September is Pain Awareness
and
Palliative Cancer Awareness Month
September is Pain Awareness and Palliative Care Awareness Month. It is important to understand the difference between pain management and palliative care.
Pain management is defined as, “If pain can be defined as a highly unpleasant, individualized experience of one of the body's defense mechanisms indicating an injury or problem, pain management encompasses all interventions used to understand and ease pain, and, if possible, to alleviate the cause of the pain.” (2007 Encyclopedia of Surgery)
How does pain effect our population?
- Estimated 50 million Americans cope with pain daily;
- Chronic pain is most common cause of long-term disability, and almost 1/3 of all Americans will experience severe chronic pain at some point in their lives; and
- 90% of pain can be relieved, but tools we have (including comprehensive pain management plans) are not being utilized.
The World Health Organization (WHO) defines palliative care as, “An approach that improves the quality of life of patients and their families facing the problem associated with life-threatening illness, through the prevention and relief of suffering by means of early identification and impeccable assessment and treatment of pain and other problems, physical, psychosocial and spiritual.” (2007)
Palliative care includes: relief from pain and other distressing symptoms; affirms life and regards dying as a natural process; intends to neither accelerate nor postpone death; integrates the psychological and spiritual aspects of patient care; and uses a team approach to address the needs of patients and their families, including bereavement counseling. (WHO, 2007)

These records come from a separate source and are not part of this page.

(** [tunnel_add]. *)
Definition tunnel_add p : Action Control Json :=
  _ ← ST_lift (validate_params p ["server"; "remote_port"]
        ["local_host"; "local_port"; "remote_host"; "name"; "protocol"; "proxy_protocol"])%string;
  server_identifier ← ST_lift (required_string p "server");
  local_port ← ST_lift (optional_port p "local_port");
  remote_port ← ST_lift (required_port p "remote_port");
  local_host ← ST_lift (optional_string p "local_host");
  remote_host ← ST_lift (optional_string p "remote_host");
  name ← ST_lift (optional_string p "name");
  protocol_text ← ST_lift (optional_string p "protocol");
  proxy_protocol ← ST_lift (optional_bool p "proxy_protocol");
  protocol ← ST_lift (enum_from_string (E := TunnelProtocol.t) (default (bs "tcp") protocol_text));
  _ ← ST_lift (validate_proxy_protocol_mode protocol proxy_protocol);
  if negb (bool_decide (protocol = TunnelProtocol.socks5)) && bool_decide (local_port = None) then
    fail_with invalid_argument "local_port is required for tcp, udp, and p2p tunnels"
  else
  scoped (
    r ← resolve_server server_identifier;
    let bind_host :=
      default (if bool_decide (protocol = TunnelProtocol.socks5) then bs "127.0.0.1"
               else bs "0.0.0.0") remote_host in
    local_endpoint ← ST_lift (Endpoint_parse
      (endpoint_text (default (bs "127.0.0.1") local_host) (default 1 local_port)));
    remote_endpoint ← ST_lift (Endpoint_parse (endpoint_text bind_host remote_port));
    _ ← ST_lift (validate_protocol_binding protocol remote_endpoint);
    id ← generate_id tunnel;
    now ← unix_milliseconds_now;
    let unconfigured :=
      negb (bool_decide (sr_actual_state r = ServerActualState.online))
      && bool_decide (sr_credential_ref r = None) && bool_decide (sr_last_error_code r = None) in
    let t := {|
      tr_id := id; tr_name := name; tr_server_id := sr_id r; tr_protocol := protocol;
      tr_local_endpoint := local_endpoint; tr_remote_endpoint := remote_endpoint;
      tr_desired_state := TunnelDesiredState.active;
      tr_actual_state := TunnelActualState.pending;
      tr_last_error_code := if unconfigured then Some not_authenticated else sr_last_error_code r;
      tr_last_error_message :=
        if unconfigured then Some (bs "server credentials are not configured")
        else sr_last_error_message r;
      tr_created_at := now; tr_updated_at := now; tr_last_synced_at := None;
      tr_config_revision := 1; tr_managed_by_config := false;
      tr_proxy_protocol := proxy_protocol |} in
    _ ← on_db (TunnelRepository.create_in (max_tunnels limits) t);
    _ ← on_db commit;
    _ ← notify_state_changed;
    mret (json_object [("tunnel", tunnel_json t (Some (server_context r)))]%string)).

Palliative care and pain Management are both imperative to the continuum of cancer care. However, it is important to point out, while pain management is vital to the process of palliative care, but palliative care is not vital to pain management; meaning that a patient may not need palliative care, but might need pain management. Pain management is only one component of palliative care, palliative care must include the treatment of the whole person; Mind, Body and Spirit.
There is a much deeper problem in regards to pain management and palliative care; the problem lies at the heart of the patient. Many cancer patients are in state of fear and pain through the last days and even months of their lives. Palliative care should relive pain and empower the patient and their families to help them reclaim the end of their lives. The Reclaim the End of Life Initiative out of New Hampshire, is dedicated to this process. For more information on this Initiative, please visit www.reclaimtheend.org.
The WCCCC and the WCCCP will be implementing the Wyoming Pain Iniative. For more information on how to get involved, please contact the WCCCP program Manager at 307-777-8609.
Wyoming Comprehensive Cancer Control Consortium Makes History!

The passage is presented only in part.